■ EXERCISE DIRECTIONS ■
Where a line in the data below includes the word "transition", count it. State the total and nothing more.
• • • •
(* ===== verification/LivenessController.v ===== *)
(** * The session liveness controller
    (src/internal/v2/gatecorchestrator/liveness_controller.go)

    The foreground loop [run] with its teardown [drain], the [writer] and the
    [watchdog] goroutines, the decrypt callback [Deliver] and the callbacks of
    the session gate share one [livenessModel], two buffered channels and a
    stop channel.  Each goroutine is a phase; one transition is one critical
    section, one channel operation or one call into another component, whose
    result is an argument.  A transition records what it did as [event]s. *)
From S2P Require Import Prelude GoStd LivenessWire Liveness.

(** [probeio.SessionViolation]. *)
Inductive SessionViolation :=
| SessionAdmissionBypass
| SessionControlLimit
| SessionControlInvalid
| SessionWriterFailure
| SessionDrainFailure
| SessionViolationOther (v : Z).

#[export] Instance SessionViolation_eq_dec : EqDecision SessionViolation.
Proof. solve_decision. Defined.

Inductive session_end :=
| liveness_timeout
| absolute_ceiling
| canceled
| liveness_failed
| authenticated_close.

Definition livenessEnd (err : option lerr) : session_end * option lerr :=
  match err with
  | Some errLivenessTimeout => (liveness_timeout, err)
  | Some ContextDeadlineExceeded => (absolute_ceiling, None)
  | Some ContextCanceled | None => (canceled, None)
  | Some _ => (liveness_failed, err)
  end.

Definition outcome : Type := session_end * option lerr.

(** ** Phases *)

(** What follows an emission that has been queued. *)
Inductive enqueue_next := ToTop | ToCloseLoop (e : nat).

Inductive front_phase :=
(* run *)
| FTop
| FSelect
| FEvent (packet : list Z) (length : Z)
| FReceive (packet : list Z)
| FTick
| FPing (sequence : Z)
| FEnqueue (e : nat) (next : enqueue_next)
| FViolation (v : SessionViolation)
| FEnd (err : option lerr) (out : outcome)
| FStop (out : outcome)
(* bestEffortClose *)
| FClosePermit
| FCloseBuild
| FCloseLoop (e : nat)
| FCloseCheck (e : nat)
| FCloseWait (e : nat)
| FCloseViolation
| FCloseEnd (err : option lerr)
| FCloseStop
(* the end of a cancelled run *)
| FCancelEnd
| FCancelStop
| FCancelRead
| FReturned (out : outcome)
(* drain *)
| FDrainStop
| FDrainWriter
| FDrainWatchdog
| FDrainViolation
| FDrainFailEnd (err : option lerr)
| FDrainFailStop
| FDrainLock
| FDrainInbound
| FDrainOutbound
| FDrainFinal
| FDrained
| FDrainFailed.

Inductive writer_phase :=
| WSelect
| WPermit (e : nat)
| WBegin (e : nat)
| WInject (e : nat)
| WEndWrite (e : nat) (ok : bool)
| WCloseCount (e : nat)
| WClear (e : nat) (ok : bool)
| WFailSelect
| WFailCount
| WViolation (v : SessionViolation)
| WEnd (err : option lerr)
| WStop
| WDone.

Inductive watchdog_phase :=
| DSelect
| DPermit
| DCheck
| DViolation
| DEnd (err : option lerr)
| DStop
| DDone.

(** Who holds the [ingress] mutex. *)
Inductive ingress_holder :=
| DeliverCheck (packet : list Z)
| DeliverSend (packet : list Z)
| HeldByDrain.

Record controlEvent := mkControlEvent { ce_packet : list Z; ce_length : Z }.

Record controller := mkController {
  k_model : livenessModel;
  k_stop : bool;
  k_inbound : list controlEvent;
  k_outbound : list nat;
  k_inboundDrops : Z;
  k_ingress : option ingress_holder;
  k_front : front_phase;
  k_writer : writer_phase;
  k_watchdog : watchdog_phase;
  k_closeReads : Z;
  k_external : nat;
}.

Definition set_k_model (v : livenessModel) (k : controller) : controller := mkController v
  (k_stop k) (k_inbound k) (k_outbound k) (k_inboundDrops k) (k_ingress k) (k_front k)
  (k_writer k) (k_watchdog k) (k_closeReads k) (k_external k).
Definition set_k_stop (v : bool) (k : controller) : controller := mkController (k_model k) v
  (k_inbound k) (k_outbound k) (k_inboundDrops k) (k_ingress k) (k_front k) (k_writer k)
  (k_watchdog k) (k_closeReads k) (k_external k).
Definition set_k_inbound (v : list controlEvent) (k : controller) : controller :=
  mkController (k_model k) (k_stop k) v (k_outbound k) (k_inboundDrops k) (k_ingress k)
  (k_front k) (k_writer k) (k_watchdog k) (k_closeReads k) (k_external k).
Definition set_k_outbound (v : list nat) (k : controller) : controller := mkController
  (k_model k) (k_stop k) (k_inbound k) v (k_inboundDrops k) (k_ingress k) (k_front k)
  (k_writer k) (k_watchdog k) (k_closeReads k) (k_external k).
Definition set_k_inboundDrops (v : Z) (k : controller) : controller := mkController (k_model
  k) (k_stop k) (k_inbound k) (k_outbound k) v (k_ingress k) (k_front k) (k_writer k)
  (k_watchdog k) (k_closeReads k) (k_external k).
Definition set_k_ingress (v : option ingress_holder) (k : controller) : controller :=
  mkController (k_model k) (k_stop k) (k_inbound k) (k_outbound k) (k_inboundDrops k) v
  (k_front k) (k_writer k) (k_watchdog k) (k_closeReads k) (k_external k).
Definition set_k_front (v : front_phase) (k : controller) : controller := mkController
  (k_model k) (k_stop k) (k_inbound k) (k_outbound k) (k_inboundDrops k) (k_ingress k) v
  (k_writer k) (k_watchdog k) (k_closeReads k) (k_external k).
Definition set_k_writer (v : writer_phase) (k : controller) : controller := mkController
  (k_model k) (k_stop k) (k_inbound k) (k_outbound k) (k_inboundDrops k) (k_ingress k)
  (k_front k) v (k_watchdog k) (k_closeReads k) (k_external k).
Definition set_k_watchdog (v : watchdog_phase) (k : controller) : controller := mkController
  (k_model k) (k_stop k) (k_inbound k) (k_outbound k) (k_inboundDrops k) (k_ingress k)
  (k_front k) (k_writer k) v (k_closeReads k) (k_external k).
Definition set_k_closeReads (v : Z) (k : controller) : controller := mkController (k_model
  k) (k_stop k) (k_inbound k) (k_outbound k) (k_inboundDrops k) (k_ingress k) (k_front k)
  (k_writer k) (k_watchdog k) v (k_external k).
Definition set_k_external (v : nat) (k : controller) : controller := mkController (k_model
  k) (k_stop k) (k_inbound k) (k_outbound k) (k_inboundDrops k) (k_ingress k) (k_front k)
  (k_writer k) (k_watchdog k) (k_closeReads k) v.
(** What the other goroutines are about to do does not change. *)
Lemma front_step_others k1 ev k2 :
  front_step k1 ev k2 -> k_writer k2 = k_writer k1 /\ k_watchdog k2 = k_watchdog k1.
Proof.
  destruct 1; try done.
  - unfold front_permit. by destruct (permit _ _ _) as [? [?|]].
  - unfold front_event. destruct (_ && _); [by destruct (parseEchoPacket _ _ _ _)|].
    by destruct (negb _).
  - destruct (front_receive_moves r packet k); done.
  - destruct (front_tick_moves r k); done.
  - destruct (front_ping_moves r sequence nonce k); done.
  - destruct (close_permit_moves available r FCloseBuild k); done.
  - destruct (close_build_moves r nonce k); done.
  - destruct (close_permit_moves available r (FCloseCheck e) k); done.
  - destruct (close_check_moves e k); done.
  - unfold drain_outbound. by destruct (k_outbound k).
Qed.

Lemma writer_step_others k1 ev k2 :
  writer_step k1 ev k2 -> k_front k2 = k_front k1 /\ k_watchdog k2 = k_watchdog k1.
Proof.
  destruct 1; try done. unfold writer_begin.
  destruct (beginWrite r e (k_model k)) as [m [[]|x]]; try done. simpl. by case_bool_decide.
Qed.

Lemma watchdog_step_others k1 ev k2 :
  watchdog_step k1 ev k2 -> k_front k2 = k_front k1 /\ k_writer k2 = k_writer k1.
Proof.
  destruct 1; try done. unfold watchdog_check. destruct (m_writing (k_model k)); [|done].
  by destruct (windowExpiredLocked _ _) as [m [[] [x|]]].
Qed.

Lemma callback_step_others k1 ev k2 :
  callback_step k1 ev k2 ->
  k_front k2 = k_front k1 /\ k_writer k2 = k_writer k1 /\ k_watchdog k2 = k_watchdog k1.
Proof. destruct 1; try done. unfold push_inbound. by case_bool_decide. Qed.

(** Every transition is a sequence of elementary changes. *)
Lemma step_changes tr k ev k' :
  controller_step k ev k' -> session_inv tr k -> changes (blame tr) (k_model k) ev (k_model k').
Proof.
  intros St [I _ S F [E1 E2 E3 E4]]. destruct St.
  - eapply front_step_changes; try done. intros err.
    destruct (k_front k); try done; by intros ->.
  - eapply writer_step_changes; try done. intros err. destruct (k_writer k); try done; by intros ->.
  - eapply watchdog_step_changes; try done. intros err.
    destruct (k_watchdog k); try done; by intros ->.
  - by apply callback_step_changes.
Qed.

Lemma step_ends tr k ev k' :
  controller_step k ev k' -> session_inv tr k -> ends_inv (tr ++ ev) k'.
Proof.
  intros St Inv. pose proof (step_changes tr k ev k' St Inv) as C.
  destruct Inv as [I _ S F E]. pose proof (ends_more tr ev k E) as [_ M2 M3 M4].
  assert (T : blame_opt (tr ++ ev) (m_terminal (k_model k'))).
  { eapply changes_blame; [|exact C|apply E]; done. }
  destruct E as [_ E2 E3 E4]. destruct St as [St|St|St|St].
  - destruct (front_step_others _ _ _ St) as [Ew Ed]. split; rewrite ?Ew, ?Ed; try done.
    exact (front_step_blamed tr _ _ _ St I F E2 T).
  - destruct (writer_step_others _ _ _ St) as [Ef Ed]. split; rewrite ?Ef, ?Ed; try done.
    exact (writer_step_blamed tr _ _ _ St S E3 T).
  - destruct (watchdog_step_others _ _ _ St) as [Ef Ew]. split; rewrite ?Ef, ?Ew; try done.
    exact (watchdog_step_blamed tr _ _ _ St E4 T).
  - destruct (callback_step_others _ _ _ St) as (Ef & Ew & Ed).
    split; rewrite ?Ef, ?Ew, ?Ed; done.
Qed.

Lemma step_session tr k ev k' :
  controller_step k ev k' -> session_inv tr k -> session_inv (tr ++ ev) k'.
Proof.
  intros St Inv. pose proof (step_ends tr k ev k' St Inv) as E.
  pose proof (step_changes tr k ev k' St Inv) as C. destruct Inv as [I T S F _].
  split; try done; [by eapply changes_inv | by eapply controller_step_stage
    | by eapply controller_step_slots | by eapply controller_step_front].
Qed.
• • • •
■ REPLY ■
3